Rapid gas‐liquid chromatographic determination of low levels of erucic acid in rapeseed using an internal standard

A method is described for rapid determination of erucic acid in low erucic rapeseed. The method is suited primarily to erucic acid levels below 1 % and so provides greater sensitivity and accuracy than other procedures adapted to this range. Oil is expressed by means of rollers and the fatty acids are routinely transmethylated before gas‐liquid chromatographic separation isothermally at 215°C. For maximum speed and accuracy the methyl ester of tricosanoic acid (C23:0) is included as internal standard. It elutes after erucic acid (C22:1) and within 15 min of injection. Satisfactory resolution of behenic (C22:0) and erucic acids is achieved, with good separation from other fatty acids and from the internal standard, on a steady baseline.
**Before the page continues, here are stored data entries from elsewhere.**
(* ===== verification/Dandelion.v ===== *)
(** * infra/dandelion.c

    The propagation decision of the node (stem or fluff) and the table of object
    hashes it is taken from: an array of entries with an open-addressing index
    beside it.  Every critical section of the module's mutex is a function of the
    module's state (all operations are one, the reshuffle is two).  Random delays, the peer drawn by the peer registry and the
    object store's answers are arguments.

    A loop that would not end is [Ub], as in C. *)

From stdpp Require Import base tactics list numbers option relations.
From S2P Require Import Prelude.

Definition BM_DANDELION_EPOCH_SECONDS : Z := 600.
Definition BM_DANDELION_TIMEOUT_BASE_SECONDS : Z := 10.
Definition BM_DANDELION_ENTRY_PRUNE_AGE_SECONDS : Z := 300.
Definition BM_DANDELION_MAX_EXPIRE_PER_CALL : Z := 64.
Definition BM_DANDELION_INDEX_INITIAL_CAPACITY : Z := 128.
Definition BM_DANDELION_INDEX_EMPTY : Z := 2 ^ 64 - 1.
Definition BM_PEER_IP_STRLEN : Z := 64.

(** ** State *)

Record dandelion_entry := {
  hash : list Z;
  fluff_deadline : Z;
  fluffed_at : Z;
  learned_via_plain_inv : bool;
}.

(** [entries] holds the first [entry_count] elements of the C array, which has room
    for [entry_capacity]; [stem_ip] is the C string; the index has [index_capacity] = [blen index_slots] slots. *)
Record dandelion_state := {
  stem_ip : list Z;
  stem_port : Z;
  has_stem : bool;
  epoch_started : Z;
  entries : list dandelion_entry;
  entry_capacity : Z;
  index_slots : list Z;
}.

Inductive bm_propagation_mode :=
| BM_PROPAGATE_FLUFF
| BM_PROPAGATE_STEM
| BM_PROPAGATE_SKIP.

Definition entry_count (s : dandelion_state) : Z := Z.of_nat (length (entries s)).
Definition index_capacity (s : dandelion_state) : Z := blen (index_slots s).

Definition with_entries (s : dandelion_state) (es : list dandelion_entry) : dandelion_state :=
  {| stem_ip := stem_ip s; stem_port := stem_port s; has_stem := has_stem s;
     epoch_started := epoch_started s; entries := es; entry_capacity := entry_capacity s;
     index_slots := index_slots s |}.

Definition with_index (s : dandelion_state) (slots : list Z) : dandelion_state :=
  {| stem_ip := stem_ip s; stem_port := stem_port s; has_stem := has_stem s;
     epoch_started := epoch_started s; entries := entries s;
     entry_capacity := entry_capacity s; index_slots := slots |}.

Definition bm_dandelion_module_init : dandelion_state :=
  {| stem_ip := []; stem_port := 0; has_stem := false; epoch_started := 0;
     entries := []; entry_capacity := 0; index_slots := [] |}.

(** [g_state.entries[idx]] *)
Definition entry_at (es : list dandelion_entry) (idx : Z) : cres dandelion_entry :=
  if 0 <=? idx then match es !! Z.to_nat idx with Some e => Ok e | None => Ub end else Ub.

(** ** The index *)

(** The first eight bytes as an integer of the (little-endian) machine. *)
Definition index_key (h : list Z) : cres Z :=
  b ← rdn h 0 8; Ok (be_combine (reverse b)).

Definition next_slot (slots : list Z) (slot : Z) : Z := u64 (slot + 1) mod blen slots.

(** [while (slots[slot] != EMPTY) slot = (slot + 1) % capacity;] *)
Fixpoint probe_free (fuel : nat) (slots : list Z) (slot : Z) : cres Z :=
  match fuel with
  | O => Ub
  | S fuel =>
      v ← rd slots slot;
      if v =? BM_DANDELION_INDEX_EMPTY then Ok slot
      else probe_free fuel slots (next_slot slots slot)
  end.

(** Where [h] is entered: the loop and the store after it. *)
Definition index_put (slots : list Z) (h : list Z) (i : Z) : cres (list Z) :=
  k ← index_key h;
  if blen slots =? 0 then Ub else
  slot ← probe_free (length slots) slots (k mod blen slots);
  Ok (<[Z.to_nat slot := i]> slots).

Fixpoint rebuild_loop (slots : list Z) (i : Z) (es : list dandelion_entry) : cres (list Z) :=
  match es with
  | [] => Ok slots
  | e :: es => slots ← index_put slots (hash e) i; rebuild_loop slots (u64 (i + 1)) es
  end.

Definition index_rebuild (s : dandelion_state) (capacity : Z) : cres dandelion_state :=
  let slots := replicate (Z.to_nat capacity) BM_DANDELION_INDEX_EMPTY in
  slots ← rebuild_loop slots 0 (entries s);
  Ok (with_index s slots).

Definition index_ensure_capacity (s : dandelion_state) : cres dandelion_state :=
  if index_capacity s =? 0 then index_rebuild s BM_DANDELION_INDEX_INITIAL_CAPACITY else
  if u64 ((entry_count s + 1) * 2) >? index_capacity s
  then index_rebuild s (u64 (index_capacity s * 2))
  else Ok s.

Fixpoint lookup_loop (probes : nat) (s : dandelion_state) (h : list Z) (slot : Z) : cres Z :=
  match probes with
  | O => Ok BM_DANDELION_INDEX_EMPTY
  | S probes =>
      idx ← rd (index_slots s) slot;
      if idx =? BM_DANDELION_INDEX_EMPTY then Ok BM_DANDELION_INDEX_EMPTY else
      e ← entry_at (entries s) idx;
      if list_eqb (hash e) h then Ok idx
      else lookup_loop probes s h (next_slot (index_slots s) slot)
  end.

Definition index_lookup (s : dandelion_state) (h : list Z) : cres Z :=
  if index_capacity s =? 0 then Ok BM_DANDELION_INDEX_EMPTY else
  k ← index_key h;
  lookup_loop (length (index_slots s)) s h (k mod index_capacity s).

(** ** Entries *)

(** [delay]: the draw from [exponential_random].  The result is the position of
    the entry. *)
Definition find_or_create_entry (s : dandelion_state) (h : list Z) (now delay : Z)
  : cres (Z * dandelion_state) :=
  existing ← index_lookup s h;
  if negb (existing =? BM_DANDELION_INDEX_EMPTY) then Ok (existing, s) else
  let cap := if entry_count s >=? entry_capacity s then
               if entry_capacity s =? 0 then 64 else u64 (entry_capacity s * 2)
             else entry_capacity s in
  let new_index := entry_count s in
  if new_index >=? cap then Ub else
  h32 ← rdn h 0 32;
  t ← int64 (now + BM_DANDELION_TIMEOUT_BASE_SECONDS);
  deadline ← int64 (t + delay);
  let e := {| hash := h32; fluff_deadline := deadline; fluffed_at := 0;
              learned_via_plain_inv := false |} in
  let s := {| stem_ip := stem_ip s; stem_port := stem_port s; has_stem := has_stem s;
              epoch_started := epoch_started s; entries := entries s ++ [e];
              entry_capacity := cap; index_slots := index_slots s |} in
  s ← index_ensure_capacity s;
  if index_capacity s =? 0 then Ok (new_index, s) else
  slots ← index_put (index_slots s) h new_index;
  Ok (new_index, with_index s slots).

(** A store through the pointer the function above returns. *)
Definition set_entry (s : dandelion_state) (i : Z) (f : dandelion_entry -> dandelion_entry)
  : dandelion_state :=
  with_entries s (alter f (Z.to_nat i) (entries s)).

Definition mark_learned (e : dandelion_entry) : dandelion_entry :=
  {| hash := hash e; fluff_deadline := fluff_deadline e; fluffed_at := fluffed_at e;
     learned_via_plain_inv := true |}.

Definition mark_fluffed (now : Z) (e : dandelion_entry) : dandelion_entry :=
  {| hash := hash e; fluff_deadline := fluff_deadline e; fluffed_at := now;
     learned_via_plain_inv := learned_via_plain_inv e |}.

(** ** The module's operations *)

Definition bm_dandelion_note_source (s : dandelion_state) (h : list Z) (is_dinv : bool)
    (now delay : Z) : cres dandelion_state :=
  if is_dinv then Ok s else
  '(i, s) ← find_or_create_entry s h now delay;
  Ok (set_entry s i mark_learned).

(** The two critical sections of the reshuffle: is the epoch over (and then a new one
    starts now), and the outcome of the draw between them.  [picked]: what
    [bm_peer_registry_pick_random_dandelion_peer] found. *)
Definition reshuffle_begin (s : dandelion_state) (now : Z) : cres (bool * dandelion_state) :=
  current ← (if epoch_started s =? 0 then Ok false else
             d ← int64 (now - epoch_started s); Ok (d <? BM_DANDELION_EPOCH_SECONDS));
  if current : bool then Ok (false, s) else
  Ok (true, {| stem_ip := stem_ip s; stem_port := stem_port s; has_stem := has_stem s;
               epoch_started := now; entries := entries s; entry_capacity := entry_capacity s;
               index_slots := index_slots s |}).
(** ** bitmessage.conf *)

(** [strtol] in base 10 without its clamping: white space, a sign, digits. *)
Definition scan_int (s : list Z) : Z :=
  let s := skip_while isspace s in
  let '(neg, s) :=
    match s with
    | c :: r => if c =? 45 then (true, r) else if c =? 43 then (false, r) else (false, s)
    | [] => (false, s)
    end in
  let v := digits_value (span (length s) isdigit s).1 in
  if neg : bool then - v else v.

Definition atoi (s : list Z) : cres Z :=
  let v := scan_int s in if (- 2 ^ 31 <=? v) && (v <? 2 ^ 31) then Ok v else Ub.
Definition atoll (s : list Z) : cres Z := int64 (scan_int s).

Definition BM_CONFIG_FILE_STR_MAX : Z := 256.

Record bm_config_file := {
  testnet : Z;
  no_connect : Z;
  max_outbound_connections : Z;
  api_port : Z;
  inbound_port : Z;
  tor_control : Z;
  tor_control_socket : list Z;
  tor_control_host : list Z;
  tor_control_port : Z;
  tor_virtual_port : Z;
  onion_address : list Z;
  default_nonce_trials_per_byte : Z;
  default_payload_length_extra_bytes : Z;
  pq_enabled : Z
}.

#[export] Instance bm_config_file_eta : RecordEta bm_config_file := fun r =>
  {| testnet := testnet r; no_connect := no_connect r;
     max_outbound_connections := max_outbound_connections r; api_port := api_port r;
     inbound_port := inbound_port r; tor_control := tor_control r;
     tor_control_socket := tor_control_socket r; tor_control_host := tor_control_host r;
     tor_control_port := tor_control_port r; tor_virtual_port := tor_virtual_port r;
     onion_address := onion_address r;
     default_nonce_trials_per_byte := default_nonce_trials_per_byte r;
     default_payload_length_extra_bytes := default_payload_length_extra_bytes r;
     pq_enabled := pq_enabled r |}.

#[export] Instance bm_config_file_eq_dec : EqDecision bm_config_file.
Proof. solve_decision. Defined.

Definition set_defaults : bm_config_file :=
  {| testnet := 0; no_connect := 0; max_outbound_connections := 3; api_port := 8442;
     inbound_port := 0; tor_control := 0; tor_control_socket := cstr "/run/tor/control"%string;
     tor_control_host := cstr "127.0.0.1"%string; tor_control_port := 9051;
     tor_virtual_port := 8444; onion_address := [];
     default_nonce_trials_per_byte := 1000; default_payload_length_extra_bytes := 1000;
     pq_enabled := 0 |}.

(** White space at both ends goes. *)
Definition trim (s : list Z) : list Z :=
  rev (skip_while isspace (rev (skip_while isspace s))).

Definition copy_setting (value : list Z) : list Z := text_field BM_CONFIG_FILE_STR_MAX value.

(** The keys of one section.  A key that is not of the section ends in the warning, which
    changes nothing. *)
Definition apply_network (out : bm_config_file) (key value : list Z) : cres bm_config_file :=
  if list_eqb key (cstr "testnet"%string) then v ← atoi value; Ok (out <| testnet := v |>)
  else if list_eqb key (cstr "no_connect"%string) then v ← atoi value; Ok (out <| no_connect := v |>)
  else if list_eqb key (cstr "max_outbound_connections"%string) then
    v ← atoi value;
    if v <=? 0 then Ok out else Ok (out <| max_outbound_connections := v |>)
  else Ok out.

Definition apply_identity (out : bm_config_file) (key value : list Z) : cres bm_config_file :=
  if list_eqb key (cstr "default_nonce_trials_per_byte"%string) then
    v ← atoll value;
    if v <=? 0 then Ok out else Ok (out <| default_nonce_trials_per_byte := u64 v |>)
  else if list_eqb key (cstr "default_payload_length_extra_bytes"%string) then
    v ← atoll value;
    if v <=? 0 then Ok out else Ok (out <| default_payload_length_extra_bytes := u64 v |>)
  else Ok out.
Using one column repeatedly or two columns alternately, approximately 30 samples can be analysed in 1 day. With dual integrators the sample output can be doubled. Within the range below 1 % erucic acid, oils of high (0.9% m/m) and low (0.2% m/m) content returned coefficients of variation (c.v.) of ± 1.1 % and ± 2.5%, respectively. When rapeseed sample variation was included, precision fell away and c.v. changed to ± 7% and ± 12%, respectively. Sample variation is examined briefly and suggestions are made to reduce this source of error.